Directions for this task.
Pull every line containing "with" from the entries.

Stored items
□ □ □ □

Definition set_election (v : Election) (d : Politician) : Politician :=
  {| info := info d; politician_id := politician_id d; party := party d;
     election := Some v; contact := contact d; education := education d;
     positions := positions d; promises := promises d;
     attendance := attendance d; committees := committees d;
     approvalRating := approvalRating d;
     keyAchievements := keyAchievements d; subcategory := subcategory d |}.

Definition set_contact (v : Contact) (d : Politician) : Politician :=
  {| info := info d; politician_id := politician_id d; party := party d;
     election := election d; contact := Some v; education := education d;
     positions := positions d; promises := promises d;
     attendance := attendance d; committees := committees d;
     approvalRating := approvalRating d;
     keyAchievements := keyAchievements d; subcategory := subcategory d |}.

Definition set_education (v : list string) (d : Politician) : Politician :=
  {| info := info d; politician_id := politician_id d; party := party d;
     election := election d; contact := contact d; education := Some v;
     positions := positions d; promises := promises d;
     attendance := attendance d; committees := committees d;
     approvalRating := approvalRating d;
     keyAchievements := keyAchievements d; subcategory := subcategory d |}.

Definition set_positions (v : list Position) (d : Politician) : Politician :=
  {| info := info d; politician_id := politician_id d; party := party d;
     election := election d; contact := contact d; education := education d;
     positions := Some v; promises := promises d; attendance := attendance d;
     committees := committees d; approvalRating := approvalRating d;
     keyAchievements := keyAchievements d; subcategory := subcategory d |}.

Definition set_promises (v : list Promise) (d : Politician) : Politician :=
  {| info := info d; politician_id := politician_id d; party := party d;
     election := election d; contact := contact d; education := education d;
     positions := positions d; promises := Some v;
     attendance := attendance d; committees := committees d;
     approvalRating := approvalRating d;
     keyAchievements := keyAchievements d; subcategory := subcategory d |}.
(** A summary that is the number 42. *)
Lemma summary_column_non_string_witness :
  fst (summary_column number_session)
  = Raises (Exn AttributeError
              (u "'" ++ type_name (PyInt 42)
               ++ u "' object has no attribute 'split'"))
  /\ metrics_of (log (snd (summary_column number_session)))
     = metrics_of (log number_session)
       ++ [(u "Original Words",
            [Str (PyInt (Z.of_nat (length (split (u "hello world")))))])].
Proof.
  apply (summary_column_non_string number_session (PyInt 42)
           (u "hello world")); [reflexivity|discriminate|reflexivity].
Defined.

(** *** A run that summarizes *)





(** * ISDF convergence sweeps of [isdf.ipynb]

    A shallow embedding of the code cells of the notebook
    [src/openfermion/resource_estimates/pbc/notebooks/isdf.ipynb]
    (cells 2, 4, 6, 8, 10, 12, 15, 17, 19, 20 and 22) and the properties
    of the records its parameter sweeps build.

    Conventions of the model.
    - Python floats are exact rationals ([Q]); rounding, infinities and
      NaN are not modelled.
    - [np.int64] values are integers with two's-complement wrap-around.
      The Python integers that enter these products are dimensions of
      arrays, which fit 64 bits; numpy's [OverflowError] for a Python
      integer beyond that range is not modelled.
    - An [ndarray] is the list of its elements in flattened order.
      Shapes are not modelled: where numpy decides on shapes
      (broadcasting), the model covers two operands of one shape, as
      the tensors that the notebook compares are, and an operand with a
      single element.
    - The routines of ase, pyscf and openfermion are fields of the
      class [Lib]: each is a function of its arguments and of the state
      of the libraries ([World]: numpy's global random generator and
      whatever else the libraries keep or read between calls), which it
      may change, and it may raise. Nothing is assumed of how a routine
      depends on that state, nor of what [np.random.seed] resets of it.
    - A cell runs in the monad [M]: the session state is kept when an
      exception is raised, as the interpreter keeps every side effect
      that happened before the exception.
    - The lists and dicts that the cells update in place are fields of
      the session state; the other variables are let-bound, and those a
      later cell reads are handed on in the records [Setup] and
      [Globals] by a cell that completes: a cell is a function of the
      variables it reads. What the interpreter keeps bound of the
      variables that a cell assigned before it raised is not modelled.
    - The session state also keeps the library calls made so far
      ([log]), which no cell reads: the properties about how often and
      in which order the routines are called are stated on it. *)

From Stdlib Require Import String ZArith QArith Qabs List Lia Bool.
Import ListNotations.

□ □ □ □

Result.
    - [np.int64] values are integers with two's-complement wrap-around.
      the tensors that the notebook compares are, and an operand with a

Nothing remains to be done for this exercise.